НИКОЛИН ДЕНЬ
Трудным было послевоенное время. Деревню, в которой мы жили во время войны, сожгли фашисты. После освобождения района от немецко-фашистских захватчиков люди сооружали кто что смог, чтобы обрести крышу над головой. Дедушка построил тоже времянку-полуземлянку. Хорошо, что было лето, когда фашистов прогнали, сыровато было в таком жилье, но не холодно. Восстанавливалось колхозное хозяйство. Моя тетушка работала на колхозной работе, как говорят, от темна до темна. Трудились и стар, и мал. Я и бабушка помогали тетушке: лён теребили, рожь серпами сжинали, на сенокосе работали. Дедушка где-то достал косу «пятерку» и научил меня косить. Мне доверяли косить овёс, нравилась такая работа и хорошо получалось. Не было в колхозе техники, взрослые женщины даже бороны по полю таскали, лошадей были считанные единицы.
Наступила первая послевоенная весна. Вскопали землю в огородах лопатами, отдохнувшая земля готова была к посадкам разных культур. Время посадки картофеля заканчивалось. На правлении колхоза решили: на один день давать в деревню лошадь для посадки картофеля на огородах колхозников. За ужином дедушка сообщил об этом.
— Наша хибара крайняя в деревне, с нашего огорода и начнём, а потом и другие посадят, соблюдая очередность. Мы первыми посадим, пока ещё лошадка не устала,- объявил дедушка.
Бабушка протестовала, вообще не хотела сажать в этот день.
— Василий, пусть начнут с того края деревни,- сказала она, — завтра такой праздник, Святителю Николаю Чудотворцу посвящается, во второй половине дня посадим, после Литургии. Дедушка стоял на своём решении.
После войны по вечерам на буграх, в волчьих ямах (местность в лесу так называется) сильно волки выли, до деревни их вой доносился. Вот и задумал дедушка попугать их стрельбой, мы делали это неоднократно. И не только стреляли, но у деда еще какой-то пугач был изобретен с использованием пороха.

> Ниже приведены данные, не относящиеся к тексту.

Definition demo_tick (price : string) : json :=
  JObj [("type", JStr "0B"); ("item", JStr "A005930");
        ("values", JObj [("10", JStr price); ("11", JStr "-500"); ("13", JStr "1200"); ("14", JStr "86,000")])].
Definition demo_signal : json :=
  JObj [("type", JStr "02"); ("item", JStr "000660"); ("values", JObj [("841", JStr "7"); ("843", JStr "I")])].

Definition demo_envelope (session : string) (sequence at_ : Z) (items : list json) : KiwoomSourceEnvelope :=
  mk_KiwoomSourceEnvelope "kiwoom.websocket.v1" WEBSOCKET session "m" sequence (demo_time at_) (demo_time at_) 739471
    [("trnm", JStr "REAL"); ("data", JList items)] None.

Definition demo_real : KiwoomSourceEnvelope := demo_envelope "s1" 1 0 [demo_tick "-71,500"; demo_signal; demo_tick "-71,600"].

Lemma demo_real_ok : is_ok (normalize demo_real) = true.
Proof. vm_compute. reflexivity. Qed.

Definition prices (ev : CanonicalMarketEvent) : list (option dec) :=
  match me_data ev with OfObservation o => [ob_current_price o; ob_base_price o] | OfCandidate _ => [] end.

Example demo_base_price :
  List.map prices <$> normalize demo_real =
  Ok [[Some (dec_of_Z 71500); Some (dec_of_Z 72000)]; []; [Some (dec_of_Z 71600); Some (dec_of_Z 72100)]].
Proof. vm_compute. reflexivity. Qed.
(* ===== verification/Subscriptions.v ===== *)
(** [packages/adapters/kiwoom/subscriptions.py]: which stocks the trade feed is subscribed
    to.  Demands are ranked; the best [target_limit] are always subscribed, and what is no
    longer demanded stays for a cooldown while there is room below [hard_limit]. *)
From S2P Require Import Prelude PyTime PyFloat KiwoomEvents.
#[local] Open Scope Z_scope.

(** ** Demands and plans *)

(* @ packages/adapters/kiwoom/subscriptions.py 13-18 DemandPriority *)
Inductive DemandPriority :=
  | ACTIVE_LEADER
  | ACTIVE_CORE
  | MULTI_SIGNAL_CANDIDATE
  | ACTIVE_RELATED
  | SINGLE_SIGNAL_CANDIDATE.

#[export] Instance DemandPriority_eq_dec : EqDecision DemandPriority.
Proof. solve_decision. Defined.

(* @ packages/adapters/kiwoom/subscriptions.py 13-18 DemandPriority *)
Definition priority_value (p : DemandPriority) : Z :=
  match p with
  | ACTIVE_LEADER => 1
  | ACTIVE_CORE => 2
  | MULTI_SIGNAL_CANDIDATE => 3
  | ACTIVE_RELATED => 4
  | SINGLE_SIGNAL_CANDIDATE => 5
  end.

(** Members of an [IntEnum] compare as their values. *)
#[export] Instance DemandPriority_pyord : PyOrd DemandPriority :=
  fun p q => pycmp (priority_value p) (priority_value q).

(* @ packages/adapters/kiwoom/subscriptions.py 21-27 SubscriptionDemand *)
Record SubscriptionDemand := mk_SubscriptionDemand {
  sd_stock_id : string;
  sd_priority : DemandPriority;
  sd_observed_at : datetime;
  sd_signal_count : Z;
  sd_theme_ids : list string
}.

#[export] Instance SubscriptionDemand_eq_dec : EqDecision SubscriptionDemand.
Proof. solve_decision. Defined.

(* @ packages/adapters/kiwoom/subscriptions.py 29-35 SubscriptionDemand.__post_init__ *)
Definition SubscriptionDemand_init (stock_id : string) (priority : DemandPriority)
    (observed_at : datetime) (signal_count : Z) (theme_ids : list string) : res SubscriptionDemand :=
  _ ← require_stock_id stock_id;
  _ ← require_aware observed_at;
  _ ← raise_if (signal_count <? 1) ValueError;
  _ ← raise_if (negb (bool_decide (sorted_set theme_ids = theme_ids))) ValueError;
  Ok (mk_SubscriptionDemand stock_id priority observed_at signal_count theme_ids).

(* @ packages/adapters/kiwoom/subscriptions.py 38-48 SubscriptionPlan *)
Record SubscriptionPlan := mk_SubscriptionPlan {
  sp_generated_at : datetime;
  sp_subscriptions : list string;
  sp_added : list string;
  sp_removed : list string;
  sp_retained_for_cooldown : list string;
  sp_snapshot_supplement : list string;
  sp_target_limit : Z;
  sp_hard_limit : Z;
  sp_coalesced : bool
}.

(* @ packages/adapters/kiwoom/subscriptions.py 50-55 SubscriptionPlan.__post_init__ *)
Definition SubscriptionPlan_check (p : SubscriptionPlan) : res SubscriptionPlan :=
  _ ← require_aware (sp_generated_at p);
  _ ← raise_if (sp_hard_limit p <? Z.of_nat (length (sp_subscriptions p))) ValueError;
  _ ← raise_if (negb (bool_decide (NoDup (sp_subscriptions p)))) ValueError;
  Ok p.

(** ** The manager *)

(* @ packages/adapters/kiwoom/subscriptions.py 61-81 SubscriptionManager.__init__ *)
Record SubscriptionManager := mk_SubscriptionManager {
  sm_target_limit : Z;
  sm_hard_limit : Z;
  sm_cooldown : timedelta;
  sm_coalesce_interval : timedelta;
  sm_current : list string;
  sm_last_applied_at : option datetime;
  sm_retained_until : dict string datetime;
  sm_last_demands : dict string SubscriptionDemand;
  sm_pending_demands : dict string SubscriptionDemand
}.

(* @ packages/adapters/kiwoom/subscriptions.py 61-81 SubscriptionManager.__init__ *)
Definition subscription_manager (target_limit hard_limit : Z) (cooldown coalesce_interval : timedelta)
    : res SubscriptionManager :=
  _ ← raise_if ((target_limit <? 1) || (hard_limit <? target_limit)) ValueError;
  _ ← raise_if ((cooldown <? 0) || (coalesce_interval <? 0)) ValueError;
  Ok (mk_SubscriptionManager target_limit hard_limit cooldown coalesce_interval [] None [] [] []).

(** [SubscriptionManager()] *)
(* @ packages/adapters/kiwoom/subscriptions.py 61-81 SubscriptionManager.__init__ *)
Definition default_manager : SubscriptionManager :=
  mk_SubscriptionManager 180 200 (seconds 60) (seconds 1) [] None [] [] [].

Definition set_pending x m :=
  mk_SubscriptionManager (sm_target_limit m) (sm_hard_limit m) (sm_cooldown m) (sm_coalesce_interval m)
    (sm_current m) (sm_last_applied_at m) (sm_retained_until m) (sm_last_demands m) x.

(** The rows of each stock, in the order the stocks are first seen. *)
(* @ packages/adapters/kiwoom/subscriptions.py 197-212 _aggregate_demands *)
Definition group_demands (demands : list SubscriptionDemand) : dict string (list SubscriptionDemand) :=
  fold_left (fun d r => dset (sd_stock_id r) (default [] (dget (sd_stock_id r) d) ++ [r]) d) demands [].

(** A group is not empty; an empty one would raise in [min]. *)
(* @ packages/adapters/kiwoom/subscriptions.py 197-212 _aggregate_demands *)
Definition aggregate_group (stock_id : string) (rows : list SubscriptionDemand) : res SubscriptionDemand :=
  match rows with
  | [] => Raise ValueError
  | r :: rest =>
      SubscriptionDemand_init stock_id (min_of (sd_priority r) (sd_priority <$> rest))
        (max_of (sd_observed_at r) (sd_observed_at <$> rest))
        (fold_left Z.add (sd_signal_count <$> rows) 0)
        (sorted_set (rows ≫= sd_theme_ids))
  end.

(* @ packages/adapters/kiwoom/subscriptions.py 197-212 _aggregate_demands *)
Definition aggregate_demands (demands : list SubscriptionDemand) : res (dict string SubscriptionDemand) :=
  mapM_res (fun kv => d ← aggregate_group kv.1 kv.2; Ok (kv.1, d)) (group_demands demands).

Definition rank : Type := Z * Z * double * string.

(* @ packages/adapters/kiwoom/subscriptions.py 215-221 _rank_key *)
Definition rank_key (d : SubscriptionDemand) : rank :=
  (priority_value (sd_priority d), - sd_signal_count d, - timestamp (sd_observed_at d), sd_stock_id d).

(** The rank of a key of [demands]. *)
Definition rank_in (demands : dict string SubscriptionDemand) (s : string) : option rank :=
  rank_key <$> dget s demands.

(** Keys of the dictionary always have a rank. *)
#[export] Instance rank_opt_pyord : PyOrd (option rank) := fun a b =>
  match a, b with
  | Some a, Some b => pycmp a b
  | None, None => Eq
  | None, Some _ => Lt
  | Some _, None => Gt
  end.

(* @ packages/adapters/kiwoom/subscriptions.py 129-188 SubscriptionManager._apply *)
Definition ranked (demands : dict string SubscriptionDemand) : list string :=
  sorted_by (rank_in demands) (dkeys demands).

(* @ packages/adapters/kiwoom/subscriptions.py 190-194 SubscriptionManager._historical_rank *)
Definition historical_rank (m : SubscriptionManager) (s : string) : rank :=
  match dget s (sm_pending_demands m), dget s (sm_last_demands m) with
  | Some d, _ | None, Some d => rank_key d
  | None, None => (6, 0, 0, s)
  end.

(* @ packages/adapters/kiwoom/subscriptions.py 108-127 SubscriptionManager._coalesced_plan *)
Definition coalesced_plan (demands : dict string SubscriptionDemand) (now : datetime) (m : SubscriptionManager)
    : res SubscriptionPlan :=
  let supplemental := List.filter (fun s => negb (bool_decide (s ∈ sm_current m))) (ranked demands) in
  SubscriptionPlan_check
    (mk_SubscriptionPlan now (sm_current m) [] []
       (List.filter (fun s => dmem s (sm_retained_until m)) (sm_current m))
       supplemental (sm_target_limit m) (sm_hard_limit m) true).

(** Cooldowns of stocks that are desired again end, and those that are over are noted. *)
(* @ packages/adapters/kiwoom/subscriptions.py 129-188 SubscriptionManager._apply *)
Definition end_cooldowns (desired : list string) (now : datetime) (retained : dict string datetime)
    : dict string datetime * list string :=
  fold_left (fun '(r, expired) kv =>
      if bool_decide (kv.1 ∈ desired) then (ddel kv.1 r, expired)
      else if dt_le kv.2 now then (ddel kv.1 r, expired ++ [kv.1])
      else (r, expired))
    retained (retained, []).

(* @ packages/adapters/kiwoom/subscriptions.py 129-188 SubscriptionManager._apply *)
Definition start_cooldowns (desired expired current : list string) (until : datetime)
    (retained : dict string datetime) : dict string datetime :=
  fold_left (fun r s =>
      if bool_decide (s ∈ desired) || dmem s r || bool_decide (s ∈ expired) then r else dset s until r)
    current retained.

(** [l[:n]] *)
Definition slice_to {A} (n : Z) (l : list A) : list A :=
  take (Z.to_nat (if n <? 0 then Z.max 0 (Z.of_nat (length l) + n) else n)) l.

Definition in_list (l : list string) (s : string) : bool := bool_decide (s ∈ l).
Definition not_in (l : list string) (s : string) : bool := negb (in_list l s).

(** What an application decides, before it is stored. *)
(* @ packages/adapters/kiwoom/subscriptions.py 129-188 SubscriptionManager._apply *)
Definition cooling_of (demands : dict string SubscriptionDemand) (now : datetime) (m : SubscriptionManager)
    : list string * dict string datetime :=
  let desired := slice_to (sm_target_limit m) (ranked demands) in
  let '(retained, expired) := end_cooldowns desired now (sm_retained_until m) in
  let retained := start_cooldowns desired expired (sm_current m) (dt_add now (sm_cooldown m)) retained in
  let cooling :=
    List.filter (fun s => not_in desired s && dt_lt now (default now (dget s retained))) (sm_current m) in
  (slice_to (sm_hard_limit m - Z.of_nat (length desired)) (sorted_by (historical_rank m) cooling), retained).

(* @ packages/adapters/kiwoom/subscriptions.py 129-188 SubscriptionManager._apply *)
Definition apply (demands : dict string SubscriptionDemand) (now : datetime)
    : M SubscriptionManager SubscriptionPlan := fun m =>
  let ranked_ := ranked demands in
  let desired := slice_to (sm_target_limit m) ranked_ in
  let '(cooling, retained) := cooling_of demands now m in
  let stable := List.filter (fun s => in_list desired s || in_list cooling s) (sm_current m) in
  let subscriptions := stable ++ List.filter (not_in stable) desired in
  let added := sorted_set (List.filter (not_in (sm_current m)) subscriptions) in
  let removed := sorted_set (List.filter (not_in subscriptions) (sm_current m)) in
  let retained := fold_left (fun r s => ddel s r) removed retained in
  (SubscriptionPlan_check
     (mk_SubscriptionPlan now subscriptions added removed (List.filter (in_list cooling) subscriptions)
        (List.filter (not_in subscriptions) ranked_) (sm_target_limit m) (sm_hard_limit m) false),
   mk_SubscriptionManager (sm_target_limit m) (sm_hard_limit m) (sm_cooldown m)
     (sm_coalesce_interval m) subscriptions (Some now) retained
     (fold_left (fun d kv => dset kv.1 kv.2 d) demands (sm_last_demands m)) (sm_pending_demands m)).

Мне он давал пулять с «обрезанки» по банкам, хвалил меня, что метко стреляю. Порох для стрельбы нужен был, а найти его в те годы — не проблема: снарядов и патронов повсюду было полно.
После ужина спать все легли, кроме дедушки. Слышу выстрел за нашей землянкой. Я вскочила с постели, побежала посмотреть да попенять деду, почему меня не пригласил пострелять. Забегаю за угол, а там едкий дым рассеивается, порохом пахнет, а дедушки нет. Потом слышу стон сверху. Глядь на крышу, а там на самом стропе дедушка сидит, охает, руки в крови, просит:
— Неси-ка тряпку, я палец себе отстрелил, только никому не говори.
Я опрометью побежала домой искать материю для перевязки, хотела скрыть происшедшее, но где там — мама уже шла мне навстречу.
Пришлось деду рассказывать, как в тиски зажимал пули, выбивая порох, а вот одна попалась дурная, разорвалась, палец покалечила, хорошо, что в левой руке, покалеченной в первую мировую войну. Третий палец без одной фаланги тоже не стал разгибаться.
Бабушка эту трагедию связывала с грехом, который дед собирался совершить в Николин день.
— Хоть ты любишь говорить, что у баб волосы длинные, а ум короткий, — не унималась бабушка, — а зря меня не послушался, предупреждала ведь, что праздник особо почитаемого святого.
Добрые соседи не оставили в беде Василия, всей толокой пришли и посадили картошку, а бабушка праздничный ужин приготовила.
Случайность была или вразумление? Можно поразмышлять.